A. Baselines and Datasets
We compare PNetGPT-encoder, PNetGPT-dncoder and PNetGPT-en&decoder with T5 [20]. We use the large-scale proprietary protocol network traffic dataset presented in this paper. The 700,000 pieces of data are divided into thirds, of which 500,000 are used for pre-training, 100,000 for fine-tuning, and 100,000 for evaluating the model.
B. Evaluation Metrics
We select METEOR [21], BLEU [22], and ROUGE [23], three common evaluation metrics used in NLP to measure the quality of generation. BLEU measures the accuracy of the output by comparing the overlap between the generated output and the reference. As shown in Equation 1, lenref is the length of the reference, lenMT is the length of the output, Numclip(n-gram) is the number of n-grams in the output, Numref(n-gram) is the number of n-grams in the reference, and N is the maximum length of the n-gram.

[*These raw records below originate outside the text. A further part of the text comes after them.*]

(** [s.rstrip()] *)
Fixpoint rstrip (s : string) : string :=
  match s with
  | EmptyString => EmptyString
  | String c rest =>
      match rstrip rest with
      | EmptyString => if py_isspace c then EmptyString else String c EmptyString
      | String c' rest' => String c (String c' rest')
      end
  end.

(** [s.strip()] *)
Definition strip (s : string) : string := lstrip (rstrip s).

(** [f'generated_processes/generated_processes_full_{x}_{y}.txt'] *)
Definition process_filename (x y : Z) : string :=
  ("generated_processes/generated_processes_full_"
     ++ str_int x ++ "_" ++ str_int y ++ ".txt")%string.

(** [for i, line in enumerate(file, i): if i == z: return line.strip()] *)
Fixpoint find_line (i : Z) (lines : list string) (z : Z) : option string :=
  match lines with
  | [] => None
  | line :: rest =>
      if (i =? z)%Z then Some (strip line) else find_line (i + 1) rest z
  end.

Definition get_process_from_file (files : string -> option (list string))
           (x y z : Z) : file_exn + string :=
  match files (process_filename x y) with
  | None => inl FileNotFoundError
  | Some lines =>
      match find_line 1 lines z with
      | Some line => inr line
      | None => inl LineValueError
      end
  end.




(** ** The second picks of mode ["bagging_remove_reverse_divide"] *)

(** How many times position [k] was chosen. *)
Definition times_chosen (divide_indexes : list nat) (k : nat) : nat :=
  count_occ Nat.eq_dec divide_indexes k.

(** The positions that still hold a non-zero value once the picked ones
    are set to 0. *)
Definition left_nonzero (indexes : list Z) (base : list float) : list nat :=
  filter (fun k => negb (picked indexes k)
                   && negb (Qeq_bool (nth k base 0%Q) 0))
         (seq 0 (length base)).

(** * [generate_cpi_bundle]

    What the loop of [generate_cpi_bundle] goes through, and the body of
    its [try]: what one combination adds to the bundle. *)

(** [range(a, b)] *)
Definition py_range (a b : Z) : list Z :=
  map (fun i => (a + Z.of_nat i)%Z) (seq 0 (Z.to_nat (b - a))).

(** [itertools.product] of four sequences: the last one advances
    fastest. *)
Definition product4 {A B C D} (la : list A) (lb : list B) (lc : list C)
           (ld : list D) : list (A * B * C * D) :=
  flat_map (fun a =>
    flat_map (fun b =>
      flat_map (fun c => map (fun d => (a, b, c, d)) ld) lc) lb) la.

Definition combinations (z_range impact_dims_range : Z * Z)
           (choice_distributions : list float)
           (generation_modes : list string)
  : list (Z * Z * float * string) :=
  product4 (py_range (fst z_range) (snd z_range + 1))
           (py_range (fst impact_dims_range) (snd impact_dims_range + 1))
           choice_distributions generation_modes.

(** The total that the progress bar is given. *)
Definition total_combinations (z_range impact_dims_range : Z * Z)
           (choice_distributions : list float)
           (generation_modes : list string) : Z :=
  ((snd z_range - fst z_range + 1)
   * (snd impact_dims_range - fst impact_dims_range + 1)
   * Z.of_nat (length choice_distributions)
   * Z.of_nat (length generation_modes))%Z.

(** The value of the ['metadata'] key. *)
Record metadata : Type := Metadata
  { meta_x : Z;
    meta_y : Z;
    meta_z : Z;
    meta_num_impacts : Z;
    meta_choice_distribution : float;
    meta_generation_mode : string;
    meta_duration_interval : Z * Z }.

Inductive bundle_exn : Type :=
| FromFile (e : file_exn)
| FromTranslate (e : exn)
| NoItemAssignment.
    (* TypeError: 'NoneType' object does not support item assignment *)

(** [cpi_dict['metadata'] = m] *)
Definition set_metadata (cpi_dict : cpi) (m : metadata)
  : bundle_exn + (cpi * metadata) :=
  match cpi_dict with
  | PyNone => inl NoItemAssignment
  | _ => inr (cpi_dict, m)
  end.

Section Bundle.

Context {RS : RandomSource}.

Variable files : string -> option (list string).

(** The body of the [try]: the CPI that is appended to [cpi_bundle], or
    the exception that the [except] clause prints. *)
Definition bundle_item (x y : Z) (duration_interval : Z * Z)
           (combination : Z * Z * float * string) (g : rng)
  : bundle_exn + (cpi * metadata * rng) :=
  let '(z, num_impacts, choice_dist, mode) := combination in
  match get_process_from_file files x y z with
  | inl e => inl (FromFile e)
  | inr process_str =>
      match translate_to_cpi process_str choice_dist duration_interval
                             num_impacts mode g with
      | Raise e => inl (FromTranslate e)
      | Ok (cpi_dict, g') =>
          match set_metadata cpi_dict
                             (Metadata x y z num_impacts choice_dist mode
                                       duration_interval) with
          | inl e => inl e
          | inr item => inr (item, g')
          end
      end
  end.

End Bundle.

(** * Parser correctness: the machine accepts exactly the grammar *)

Section ParserCorrectness.

Lemma run_app st ts1 ts2 :
  run st (ts1 ++ ts2) =
  match run st ts1 with Some st' => run st' ts2 | None => None end.
Proof.
  revert st; induction ts1 as [|tok ts1 IH]; intros st; simpl.
  - reflexivity.
  - destruct (step st tok); [apply IH | reflexivity].
Qed.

\begin{equation*}\operatorname{BLEU} = \exp \left( {\min \left( {0,1 - \frac{{{{\operatorname{len} }_{{\text{ref }}}}}}{{{{\operatorname{len} }_{{\text{MT}}}}}}} \right)} \right)\prod\limits_{n = 1}^N {{{\left( {\frac{{{{\operatorname{Num} }_{{\text{clip }}}}(n{\text{ - gram}})}}{{{{\operatorname{Num} }_{{\text{ref }}}}(n{\text{ - gram}})}}} \right)}^{\frac{1}{N}}}} \tag{1}\end{equation*}
ROUGE primarily emphasizes recall, assessing how effectively the n-grams in the reference are captured. METEOR integrates precision, recall, and fluency while also considering the sequence of words.

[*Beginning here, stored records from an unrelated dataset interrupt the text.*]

(** * Painel de analise de acoes: shallow embedding of [painel5222_v4.5.py]

    The development follows the Python module top to bottom: ticker
    validation and sanitisation, the data-collection functions that talk
    to the market-data provider, the valuation formulas, the per-ticker
    pipeline [processar_ticker], the batch loop with its final sort, and
    the assembly of the report from the collected lists.

    Conventions.
    - A Python [float] (and a numpy [float64]) is a binary64 value: Rocq's
      primitive [float], with the same IEEE-754 operations, NaN included.
    - A Python [str] is a [string] holding its UTF-8 encoding;
      [str.strip] and [str.upper] act on the encoded characters, with
      the white space and the upper-case mappings of CPython 3.11
      (Unicode 14.0.0).
    - A [dict] is a [gmap string _]; [d.get(k)] is a lookup.
    - [try ... except Exception] is a match on an [outcome].
    - Operations that live in numpy or pandas and have no definition in
      the module (float power, decimal rounding, [float(str)], calendar
      accessors, the default-kind [sort_values] on a float column) are
      the fields of the class [Runtime]. *)

From Stdlib Require Import ZArith List String Ascii Floats Bool Lia.
From Stdlib Require Import Permutation Sorted.
From stdpp Require Import gmap strings list fin_maps sorting.

Set Warnings "-inexact-float".

Open Scope string_scope.
Open Scope list_scope.
Open Scope Z_scope.

(** ** Python values and exceptions *)

(** The result of an expression that may raise. *)
Inductive outcome (A : Type) : Type :=
| Ok (a : A)
| Raise (msg : string).
Arguments Ok {A} a.
Arguments Raise {A} msg.

Definition bind {A B : Type} (m : outcome A) (k : A -> outcome B) : outcome B :=
  match m with
  | Ok a => k a
  | Raise e => Raise e
  end.

Notation "x <-! m ; k" := (bind m (fun x => k))
  (at level 100, m at next level, right associativity).

(** [try: m except Exception: d]. *)
Definition try_except {A : Type} (m : outcome A) (d : string -> A) : A :=
  match m with
  | Ok a => a
  | Raise e => d e
  end.

(** The values a provider mapping holds: JSON numbers, text, or [None]. *)
Inductive pyval : Type :=
| PyNone
| PyNum (x : float)
| PyStr (s : string).

(** [d.get(k)]: an absent key reads as [None]. *)
Definition dict_get (d : gmap string pyval) (k : string) : pyval :=
  match d !! k with
  | Some v => v
  | None => PyNone
  end.

(** [bool(v)]: [None], zero (of either sign) and the empty text are false;
    NaN is true. *)
Definition truthy (v : pyval) : bool :=
  match v with
  | PyNone => false
  | PyNum x => negb (x =? 0)%float
  | PyStr s => negb (String.eqb s "")
  end.

(** [a or b]. *)
Definition py_or (a b : pyval) : pyval := if truthy a then a else b.

(** ** Configuration constants *)

Definition MAX_WORKERS_THREAD_POOL : nat := 5.
Definition ANOS_PADRAO : nat := 5.
Definition MULTIPLICADOR_GRAHAM : float := 22.5%float.
Definition MAX_TICKERS_PERMITIDOS : nat := 20.

(** ** Text: [str.strip], [str.upper], [str.split(',')]

    A text is held as the bytes of its UTF-8 encoding; a character of a
    text is the run of bytes that encodes one code point.  [str.strip]
    and [str.upper] work character by character, as CPython does: the
    first drops the characters [str.isspace] accepts from both ends, the
    second replaces each character by its full upper-case mapping, which
    can be up to three characters long. *)

(** The number of bytes of the character that a first byte announces. *)
Definition tamanho (b : ascii) : nat :=
  let n := N_of_ascii b in
  if (n <? 0xC0)%N then 1%nat
  else if (n <? 0xE0)%N then 2%nat
  else if (n <? 0xF0)%N then 3%nat
  else 4%nat.

(** [corta faltam s]: the bytes of [s] that finish the character under
    way, [faltam] at most, and the characters that follow it. *)
Fixpoint corta (faltam : nat) (s : string) : string * list string :=
  match s with
  | EmptyString => (EmptyString, [])
  | String b r =>
      match faltam with
      | S n => let '(c, cs) := corta n r in (String b c, cs)
      | O => let '(c, cs) := corta (tamanho b - 1) r in (EmptyString, String b c :: cs)
      end
  end.

(** The characters of a text, in order. *)
Definition caracteres (s : string) : list string := snd (corta 0 s).

(** [''.join(cs)]. *)
Definition junta (cs : list string) : string := fold_right String.append EmptyString cs.

(** The UTF-8 encoding of a code point. *)
Definition utf8 (n : N) : string :=
  if (n <? 0x80)%N then String (ascii_of_N n) EmptyString
  else if (n <? 0x800)%N then
    String (ascii_of_N (0xC0 + n / 0x40))
      (String (ascii_of_N (0x80 + n mod 0x40)) EmptyString)
  else if (n <? 0x10000)%N then
    String (ascii_of_N (0xE0 + n / 0x1000))
      (String (ascii_of_N (0x80 + (n / 0x40) mod 0x40))
         (String (ascii_of_N (0x80 + n mod 0x40)) EmptyString))
  else
    String (ascii_of_N (0xF0 + n / 0x40000))
      (String (ascii_of_N (0x80 + (n / 0x1000) mod 0x40))
         (String (ascii_of_N (0x80 + (n / 0x40) mod 0x40))
            (String (ascii_of_N (0x80 + n mod 0x40)) EmptyString))).

(** The code points [str.isspace] accepts, which are those [str.strip]
    removes: the ASCII controls TAB..CR and FS..US, the blank, NEL, the
    no-break space and the Unicode spaces and separators. *)
Definition espacos : list N :=
  [ 0x09; 0x0A; 0x0B; 0x0C; 0x0D; 0x1C; 0x1D; 0x1E; 0x1F; 0x20; 0x85; 0xA0;
    0x1680; 0x2000; 0x2001; 0x2002; 0x2003; 0x2004; 0x2005; 0x2006; 0x2007;
    0x2008; 0x2009; 0x200A; 0x2028; 0x2029; 0x202F; 0x205F; 0x3000 ]%N.

(** The code point that the bytes of a character spell out. *)
Definition ponto (c : string) : N :=
  let o (b : ascii) (base : N) : N := (N_of_ascii b - base)%N in
  match c with
  | String b1 EmptyString => N_of_ascii b1
  | String b1 (String b2 EmptyString) =>
      (o b1 0xC0 * 0x40 + o b2 0x80)%N
  | String b1 (String b2 (String b3 EmptyString)) =>
      (o b1 0xE0 * 0x1000 + o b2 0x80 * 0x40 + o b3 0x80)%N
  | String b1 (String b2 (String b3 (String b4 EmptyString))) =>
      (o b1 0xF0 * 0x40000 + o b2 0x80 * 0x1000 + o b3 0x80 * 0x40 + o b4 0x80)%N
  | _ => 0%N
  end.

(** The bytes [c] are the encoding of a code point. *)
Definition codificado (c : string) : bool := String.eqb c (utf8 (ponto c)).

(** [c.isspace()] for a character [c]. *)
Definition py_isspace (c : string) : bool :=
  codificado c && existsb (N.eqb (ponto c)) espacos.

(** [s.lstrip()] and [s.rstrip()] on the characters of [s]. *)
Fixpoint lstrip (cs : list string) : list string :=
  match cs with
  | [] => []
  | c :: r => if py_isspace c then lstrip r else cs
  end.

Fixpoint rstrip (cs : list string) : list string :=
  match cs with
  | [] => []
  | c :: r =>
      match rstrip r with
      | [] => if py_isspace c then [] else [c]
      | r' => c :: r'
      end
  end.

Definition strip (s : string) : string := junta (rstrip (lstrip (caracteres s))).

(** The code points that [str.upper] changes, each with its full
    upper-case mapping (Unicode 14.0.0, the database of CPython 3.11):
    1525 code points, 102 of them with a mapping of two or three code
    points, such as U+00DF to SS and U+FB03 to FFI. *)
Definition maiusculas_0061 : list (N * list N) :=
  [(0x61, [0x41]); (0x62, [0x42]); (0x63, [0x43]); (0x64, [0x44]);
  (0x65, [0x45]); (0x66, [0x46]); (0x67, [0x47]); (0x68, [0x48]);
  (0x69, [0x49]); (0x6A, [0x4A]); (0x6B, [0x4B]); (0x6C, [0x4C]);
  (0x6D, [0x4D]); (0x6E, [0x4E]); (0x6F, [0x4F]); (0x70, [0x50]);
  (0x71, [0x51]); (0x72, [0x52]); (0x73, [0x53]); (0x74, [0x54]);
  (0x75, [0x55]); (0x76, [0x56]); (0x77, [0x57]); (0x78, [0x58]);
  (0x79, [0x59]); (0x7A, [0x5A]); (0xB5, [0x39C]); (0xDF, [0x53; 0x53]);
  (0xE0, [0xC0]); (0xE1, [0xC1]); (0xE2, [0xC2]); (0xE3, [0xC3]);
  (0xE4, [0xC4]); (0xE5, [0xC5]); (0xE6, [0xC6]); (0xE7, [0xC7]);
  (0xE8, [0xC8]); (0xE9, [0xC9]); (0xEA, [0xCA]); (0xEB, [0xCB]);
  (0xEC, [0xCC]); (0xED, [0xCD]); (0xEE, [0xCE]); (0xEF, [0xCF]);
  (0xF0, [0xD0]); (0xF1, [0xD1]); (0xF2, [0xD2]); (0xF3, [0xD3]);
  (0xF4, [0xD4]); (0xF5, [0xD5]); (0xF6, [0xD6]); (0xF8, [0xD8]);
  (0xF9, [0xD9]); (0xFA, [0xDA]); (0xFB, [0xDB]); (0xFC, [0xDC]);
  (0xFD, [0xDD]); (0xFE, [0xDE]); (0xFF, [0x178]) ]%N.

Definition maiusculas_0101 : list (N * list N) :=
  [(0x101, [0x100]); (0x103, [0x102]); (0x105, [0x104]); (0x107, [0x106]);
  (0x109, [0x108]); (0x10B, [0x10A]); (0x10D, [0x10C]); (0x10F, [0x10E]);
  (0x111, [0x110]); (0x113, [0x112]); (0x115, [0x114]); (0x117, [0x116]);
  (0x119, [0x118]); (0x11B, [0x11A]); (0x11D, [0x11C]); (0x11F, [0x11E]);
  (0x121, [0x120]); (0x123, [0x122]); (0x125, [0x124]); (0x127, [0x126]);
  (0x129, [0x128]); (0x12B, [0x12A]); (0x12D, [0x12C]); (0x12F, [0x12E]);
  (0x131, [0x49]); (0x133, [0x132]); (0x135, [0x134]); (0x137, [0x136]);
  (0x13A, [0x139]); (0x13C, [0x13B]); (0x13E, [0x13D]); (0x140, [0x13F]);
  (0x142, [0x141]); (0x144, [0x143]); (0x146, [0x145]); (0x148, [0x147]);
  (0x149, [0x2BC; 0x4E]); (0x14B, [0x14A]); (0x14D, [0x14C]);
  (0x14F, [0x14E]); (0x151, [0x150]); (0x153, [0x152]); (0x155, [0x154]);
  (0x157, [0x156]); (0x159, [0x158]); (0x15B, [0x15A]); (0x15D, [0x15C]);
  (0x15F, [0x15E]); (0x161, [0x160]); (0x163, [0x162]); (0x165, [0x164]);
  (0x167, [0x166]); (0x169, [0x168]); (0x16B, [0x16A]); (0x16D, [0x16C]);
  (0x16F, [0x16E]); (0x171, [0x170]); (0x173, [0x172]); (0x175, [0x174]);
  (0x177, [0x176]); (0x17A, [0x179]); (0x17C, [0x17B]); (0x17E, [0x17D]);
  (0x17F, [0x53]); (0x180, [0x243]); (0x183, [0x182]); (0x185, [0x184]);
  (0x188, [0x187]); (0x18C, [0x18B]); (0x192, [0x191]); (0x195, [0x1F6]);
  (0x199, [0x198]); (0x19A, [0x23D]); (0x19E, [0x220]); (0x1A1, [0x1A0]);
  (0x1A3, [0x1A2]); (0x1A5, [0x1A4]); (0x1A8, [0x1A7]); (0x1AD, [0x1AC]);
  (0x1B0, [0x1AF]); (0x1B4, [0x1B3]); (0x1B6, [0x1B5]); (0x1B9, [0x1B8]);
  (0x1BD, [0x1BC]); (0x1BF, [0x1F7]); (0x1C5, [0x1C4]); (0x1C6, [0x1C4]);
  (0x1C8, [0x1C7]); (0x1C9, [0x1C7]); (0x1CB, [0x1CA]); (0x1CC, [0x1CA]);
  (0x1CE, [0x1CD]); (0x1D0, [0x1CF]); (0x1D2, [0x1D1]); (0x1D4, [0x1D3]);
  (0x1D6, [0x1D5]); (0x1D8, [0x1D7]); (0x1DA, [0x1D9]); (0x1DC, [0x1DB]);
  (0x1DD, [0x18E]); (0x1DF, [0x1DE]); (0x1E1, [0x1E0]); (0x1E3, [0x1E2]);
  (0x1E5, [0x1E4]); (0x1E7, [0x1E6]); (0x1E9, [0x1E8]); (0x1EB, [0x1EA]);
  (0x1ED, [0x1EC]); (0x1EF, [0x1EE]); (0x1F0, [0x4A; 0x30C]);
  (0x1F2, [0x1F1]); (0x1F3, [0x1F1]); (0x1F5, [0x1F4]); (0x1F9, [0x1F8]);
  (0x1FB, [0x1FA]); (0x1FD, [0x1FC]); (0x1FF, [0x1FE]); (0x201, [0x200]);
  (0x203, [0x202]); (0x205, [0x204]); (0x207, [0x206]); (0x209, [0x208]);
  (0x20B, [0x20A]); (0x20D, [0x20C]); (0x20F, [0x20E]); (0x211, [0x210]);
  (0x213, [0x212]); (0x215, [0x214]); (0x217, [0x216]); (0x219, [0x218]);
  (0x21B, [0x21A]); (0x21D, [0x21C]); (0x21F, [0x21E]); (0x223, [0x222]);
  (0x225, [0x224]); (0x227, [0x226]); (0x229, [0x228]); (0x22B, [0x22A]);
  (0x22D, [0x22C]); (0x22F, [0x22E]); (0x231, [0x230]); (0x233, [0x232]);
  (0x23C, [0x23B]); (0x23F, [0x2C7E]); (0x240, [0x2C7F]); (0x242, [0x241]);
  (0x247, [0x246]); (0x249, [0x248]); (0x24B, [0x24A]); (0x24D, [0x24C]);
  (0x24F, [0x24E]) ]%N.

Definition maiusculas_0250 : list (N * list N) :=
  [(0x250, [0x2C6F]); (0x251, [0x2C6D]); (0x252, [0x2C70]); (0x253, [0x181]);
  (0x254, [0x186]); (0x256, [0x189]); (0x257, [0x18A]); (0x259, [0x18F]);
  (0x25B, [0x190]); (0x25C, [0xA7AB]); (0x260, [0x193]); (0x261, [0xA7AC]);
  (0x263, [0x194]); (0x265, [0xA78D]); (0x266, [0xA7AA]); (0x268, [0x197]);
  (0x269, [0x196]); (0x26A, [0xA7AE]); (0x26B, [0x2C62]); (0x26C, [0xA7AD]);
  (0x26F, [0x19C]); (0x271, [0x2C6E]); (0x272, [0x19D]); (0x275, [0x19F]);
  (0x27D, [0x2C64]); (0x280, [0x1A6]); (0x282, [0xA7C5]); (0x283, [0x1A9]);
  (0x287, [0xA7B1]); (0x288, [0x1AE]); (0x289, [0x244]); (0x28A, [0x1B1]);
  (0x28B, [0x1B2]); (0x28C, [0x245]); (0x292, [0x1B7]); (0x29D, [0xA7B2]);
  (0x29E, [0xA7B0]); (0x345, [0x399]) ]%N.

C. Effectiveness of PNetGPT
We evaluated the different classes of EzSocket functions separately. As show in Table III, ‘POS, SYS,…, ATC’ are EzSocket function classes, one-to-one corresponding to Table I. ‘ALL’ represents the overall evaluation of the model. We compare the performance of PNetGPT with T5 (baseline). we evaluate their performance on proprietary protocol network traffic generation tasks using three metrics: meteor, bleu, and rouge. We fine-tuned the T5-base model on huggingface [24] on the proprietary protocol dataset, using conventional tokenisation methods. Evaluation results demonstrate the terrible performance of T5 on the proprietary protocol traffic generation task. This demonstrates that conventional tokenisation methods are not effective in preserving semantic information when dealing with real numbers and binary data. We used the new tokenisation method proposed in this paper to process the dataset to pre-train PNetGPT. The results show that the performance of PNetGPT far exceeds that of T5. This demonstrates that the tokenisation method proposed in this paper is able to preserve the complete semantic information of real numbers and binary data. The best model is PNnetGPT-en&decoder, because the proprietary protocol network traffic generation task is essentially a sequence to sequence task. Evaluations of different classes of EzSocket functions demonstrate that the performance of PNetGPT is stable on heterogeneous unknown formats.
Conclusion
We present a novel tokenisation method and pre-trained model, PNetGPT, for generating proprietary protocol network traffic. We present the first real-world dataset of proprietary protocol network traffic. Through a series of comprehensive benchmarks, we demonstrate that our model achieves state-of-the-art generation quality. This quality is validated for the specific domain of Proprietary Protocol Traffic Generation. PNetGPT achieves superior understanding of real number and binary data. The scalability of our model for rapid application to the task of analyzing proprietary protocols is a significant advance.